*PROMPT*:
Among the lines of data below, reproduce only those from the one with "Definition MetadataBuilder_new (searchable_attributes" through the one with "rule_number (rule_position (λ rule, bool_decide (rule_match_str", exactly as they stand, both ends included.

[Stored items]

────────────────────

Lemma cbo_bitmap_spec_witness :
  let b : bitmap := list_to_set (seqZ 0 10) in
  deserialize_from (serialize_into_vec b) = Some b ∧ String.length (serialize_into_vec b) = 68%nat.
Proof.
  intros b. split; [|vm_compute; reflexivity].
  assert (Hb : u32_bitmap b) by (apply u32_bitmap_dec; vm_compute; reflexivity).
  assert (H3 : u32_bitmap {[3]}) by (apply u32_bitmap_dec; vm_compute; reflexivity).
  destruct (cbo_bitmap_spec b ∅ [b] {[3]} {[3]} Hb (Forall_cons_2 _ _ _ Hb (Forall_nil_2 _)) H3 H3) as (_ & Hd & _).
  exact Hd.
Defined.
End Cbo.

(** ** All the keys *)

Definition roundtrips {T} (C : BytesCodec T) (x : T) : Prop := ∃ b, bytes_encode C x = Some b ∧ bytes_decode C b = Ok x.

(** C38. Every key is decoded as what was encoded: the keys of the facet
    databases with their bounds and their documents, the positions of words, the
    pairs of words, the numbers of words and the version of an index (its major,
    minor and patch numbers).  The integers are those of their types, the floats
    valid, the strings UTF-8, and the word before a position holds no NUL byte. *)
Theorem codecs_roundtrip fid level docid count f s word major minor patch :
  unsigned 2 fid → unsigned 1 level → unsigned 4 docid → unsigned 1 count → F64.valid f →
  unsigned 4 major → unsigned 4 minor → unsigned 4 patch →
  is_utf8 s = true → is_utf8 word = true → no_nul word →
  roundtrips (FacetGroupKeyCodec OrderedF64Codec) (fid, level, f) ∧
  roundtrips (FacetGroupKeyCodec StrRefCodec) (fid, level, s) ∧
  roundtrips (FieldDocIdFacetCodec OrderedF64Codec) (fid, docid, f) ∧
  roundtrips (FieldDocIdFacetCodec StrRefCodec) (fid, docid, s) ∧
  roundtrips BEU16StrCodec (fid, s) ∧ roundtrips BEU32StrCodec (docid, s) ∧
  roundtrips StrBEU32Codec (word, docid) ∧ roundtrips StrBEU16Codec (word, fid) ∧
  roundtrips FieldIdWordCountCodec (fid, count) ∧ roundtrips U8StrStrCodec (count, word, s) ∧
  roundtrips VersionCodec (major, minor, patch).
Proof.
  intros. unfold roundtrips, BEU16StrCodec, BEU32StrCodec. repeat split; by apply codec_roundtrip.
Qed.

Lemma codecs_roundtrip_witness :
  roundtrips (FacetGroupKeyCodec OrderedF64Codec) (513, 2, 4621819117588971520) ∧
  roundtrips U8StrStrCodec (3, "ab"%string, "cd"%string) ∧ roundtrips VersionCodec (1, 14, 2).
Proof.
  assert (Hn : no_nul "ab") by (intros [|x [|y [|z a]]] b; discriminate).
  destruct (codecs_roundtrip 513 2 7 3 4621819117588971520 "cd" "ab" 1 14 2)
    as (H & _ & _ & _ & _ & _ & _ & _ & _ & Hu & Hv);
    try (split; [lia|reflexivity]); [reflexivity|reflexivity|exact Hn|].
  split; [exact H|]. split; assumption.
Defined.
(* ===== verification/FieldMetadata.v ===== *)
(** * Metadata of the fields

    [crates/milli-core/src/fields_ids_map/metadata.rs] and [global.rs]: what the
    settings say of each field, and the map of the fields that the threads of an
    indexing share, each with a local copy of what it has seen. *)

From S2P Require Import Prelude TaskTypes SchedUtils Ids Documents Facet Bytes AttributeRules.
From Stdlib Require Import Ascii.
From Stdlib Require String.
Open Scope Z_scope.

(** ** Metadata *)

(** [Iterator::position]. *)
Fixpoint rule_position {A} (p : A → bool) (l : list A) : option Z :=
  match l with
  | [] => None
  | x :: l => if p x then Some 0 else (λ i, i + 1) <$> rule_position p l
  end.

(** The number of a rule: [NonZeroU16::new(id.saturating_add(1).try_into().unwrap()).unwrap()]. *)
Definition rule_number {E} (id : option Z) : outcome E (option Z) :=
  match id with
  | Some id => if id + 1 <=? u16_max then Ok (Some (id + 1)) else Panic
  | None => Ok None
  end.

Record Metadata := mkMetadata {
  searchable : option Z;
  sortable : bool;
  distinct : bool;
  asc_desc : bool;
  geo : bool;
  localized_attributes_rule_id : option Z;
  filterable_attributes_rule_id : option Z;
}.
#[export] Instance Metadata_eq_dec : EqDecision Metadata.
Proof. solve_decision. Defined.

(** [FilterableAttributesFeatures::no_features]. *)
Definition no_features : FilterableAttributesFeatures := mkFeatures false (mkFilterFeatures false false).

(** [filterable_attributes_with_rule_index]. *)
Definition filterable_attributes_with_rule_index {E} (m : Metadata) (rules : list FilterableAttributesRule)
    : outcome E (option (Z * FilterableAttributesRule)) :=
  match filterable_attributes_rule_id m with
  | None => Ok None
  | Some id => rule ← unwrap (rules !! Z.to_nat (id - 1)); Ok (Some (id - 1, rule))
  end.
Definition filterable_attributes_features_with_rule_index {E} (m : Metadata) (rules : list FilterableAttributesRule)
    : outcome E (option Z * FilterableAttributesFeatures) :=
  r ← filterable_attributes_with_rule_index m rules;
  Ok (match r with Some (rule_index, rule) => (Some rule_index, rule_features rule) | None => (None, no_features) end).
Definition filterable_attributes_features {E} (m : Metadata) (rules : list FilterableAttributesRule)
    : outcome E FilterableAttributesFeatures :=
  '(_, features) ← filterable_attributes_features_with_rule_index m rules; Ok features.

(** [is_faceted] and [require_facet_level_database]. *)
Definition metadata_is_faceted {E} (m : Metadata) (rules : list FilterableAttributesRule) : outcome E bool :=
  if distinct m || sortable m || asc_desc m then Ok true
  else
    features ← filterable_attributes_features m rules;
    Ok (if is_filterable features || is_facet_searchable features then true else false).
Definition require_facet_level_database {E} (m : Metadata) (rules : list FilterableAttributesRule) : outcome E bool :=
  features ← filterable_attributes_features m rules;
  Ok (sortable m || asc_desc m || is_filterable_comparison features).

Section language.
(** [charabia::Language]. *)
Context {Language : Type}.

Record LocalizedAttributesRule := mkLocalizedAttributesRule { attribute_patterns : list string; rule_locales : list Language }.

(** [Metadata::locales]. *)
Definition metadata_locales {E} (m : Metadata) (rules : list LocalizedAttributesRule) : outcome E (option (list Language)) :=
  match localized_attributes_rule_id m with
  | None => Ok None
  | Some id => rule ← unwrap (rules !! Z.to_nat (id - 1)); Ok (Some (rule_locales rule))
  end.

Record MetadataBuilder := mkMetadataBuilder {
  mb_searchable_attributes : option (list string);
  mb_filterable_attributes : list FilterableAttributesRule;
  mb_sortable_attributes : gset string;
  mb_localized_attributes : option (list LocalizedAttributesRule);
  mb_distinct_attribute : option string;
  mb_asc_desc_attributes : gset string;
}.

(** [MetadataBuilder::new]. *)
Definition MetadataBuilder_new (searchable_attributes : option (list string)) (filterable_attributes : list FilterableAttributesRule)
    (sortable_attributes : gset string) (localized_attributes : option (list LocalizedAttributesRule))
    (distinct_attribute : option string) (asc_desc_attributes : gset string) : MetadataBuilder :=
  let searchable_attributes :=
    match searchable_attributes with
    | Some fields => if existsb (λ f, String.eqb f "*") fields then None else Some fields
    | None => None
    end in
  mkMetadataBuilder searchable_attributes filterable_attributes sortable_attributes localized_attributes distinct_attribute asc_desc_attributes.

(** [metadata_for_field]. *)
Definition metadata_for_field (b : MetadataBuilder) (field : string) : outcome unit Metadata :=
  if is_faceted_by field RESERVED_VECTORS_FIELD_NAME then Ok (mkMetadata None false false false false None None)
  else
    let sortable :=
      existsb (λ pattern, bool_decide (match_field_legacy pattern field = PatternMatch.Match)) (elements (mb_sortable_attributes b)) in
    filterable_attributes_rule_id ←
      rule_number (rule_position (λ rule, bool_decide (rule_match_str rule field = PatternMatch.Match)) (mb_filterable_attributes b));
    if bool_decide (match_field_legacy RESERVED_GEO_FIELD_NAME field = PatternMatch.Match) then
      Ok (mkMetadata None sortable false false true None filterable_attributes_rule_id)
    else
      let searchable :=
        match mb_searchable_attributes b with
        | Some attributes => (λ i, i mod 2 ^ 16) <$> rule_position (λ pattern, is_faceted_by field pattern) attributes
        | None => Some 0
        end in
      let distinct := match mb_distinct_attribute b with Some d => String.eqb field d | None => false end in
      let asc_desc := bool_decide (field ∈ mb_asc_desc_attributes b) in
      localized_attributes_rule_id ←
        rule_number (rule_position (λ rule, bool_decide (patterns_match_str (attribute_patterns rule) field = PatternMatch.Match))
          (default [] (mb_localized_attributes b)));
      Ok (mkMetadata searchable sortable distinct asc_desc false localized_attributes_rule_id filterable_attributes_rule_id).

────────────────────

*TASK RESULT*:
Definition MetadataBuilder_new (searchable_attributes : option (list string)) (filterable_attributes : list FilterableAttributesRule)
    (sortable_attributes : gset string) (localized_attributes : option (list LocalizedAttributesRule))
    (distinct_attribute : option string) (asc_desc_attributes : gset string) : MetadataBuilder :=
  let searchable_attributes :=
    match searchable_attributes with
    | Some fields => if existsb (λ f, String.eqb f "*") fields then None else Some fields
    | None => None
    end in
  mkMetadataBuilder searchable_attributes filterable_attributes sortable_attributes localized_attributes distinct_attribute asc_desc_attributes.

(** [metadata_for_field]. *)
Definition metadata_for_field (b : MetadataBuilder) (field : string) : outcome unit Metadata :=
  if is_faceted_by field RESERVED_VECTORS_FIELD_NAME then Ok (mkMetadata None false false false false None None)
  else
    let sortable :=
      existsb (λ pattern, bool_decide (match_field_legacy pattern field = PatternMatch.Match)) (elements (mb_sortable_attributes b)) in
    filterable_attributes_rule_id ←
      rule_number (rule_position (λ rule, bool_decide (rule_match_str rule field = PatternMatch.Match)) (mb_filterable_attributes b));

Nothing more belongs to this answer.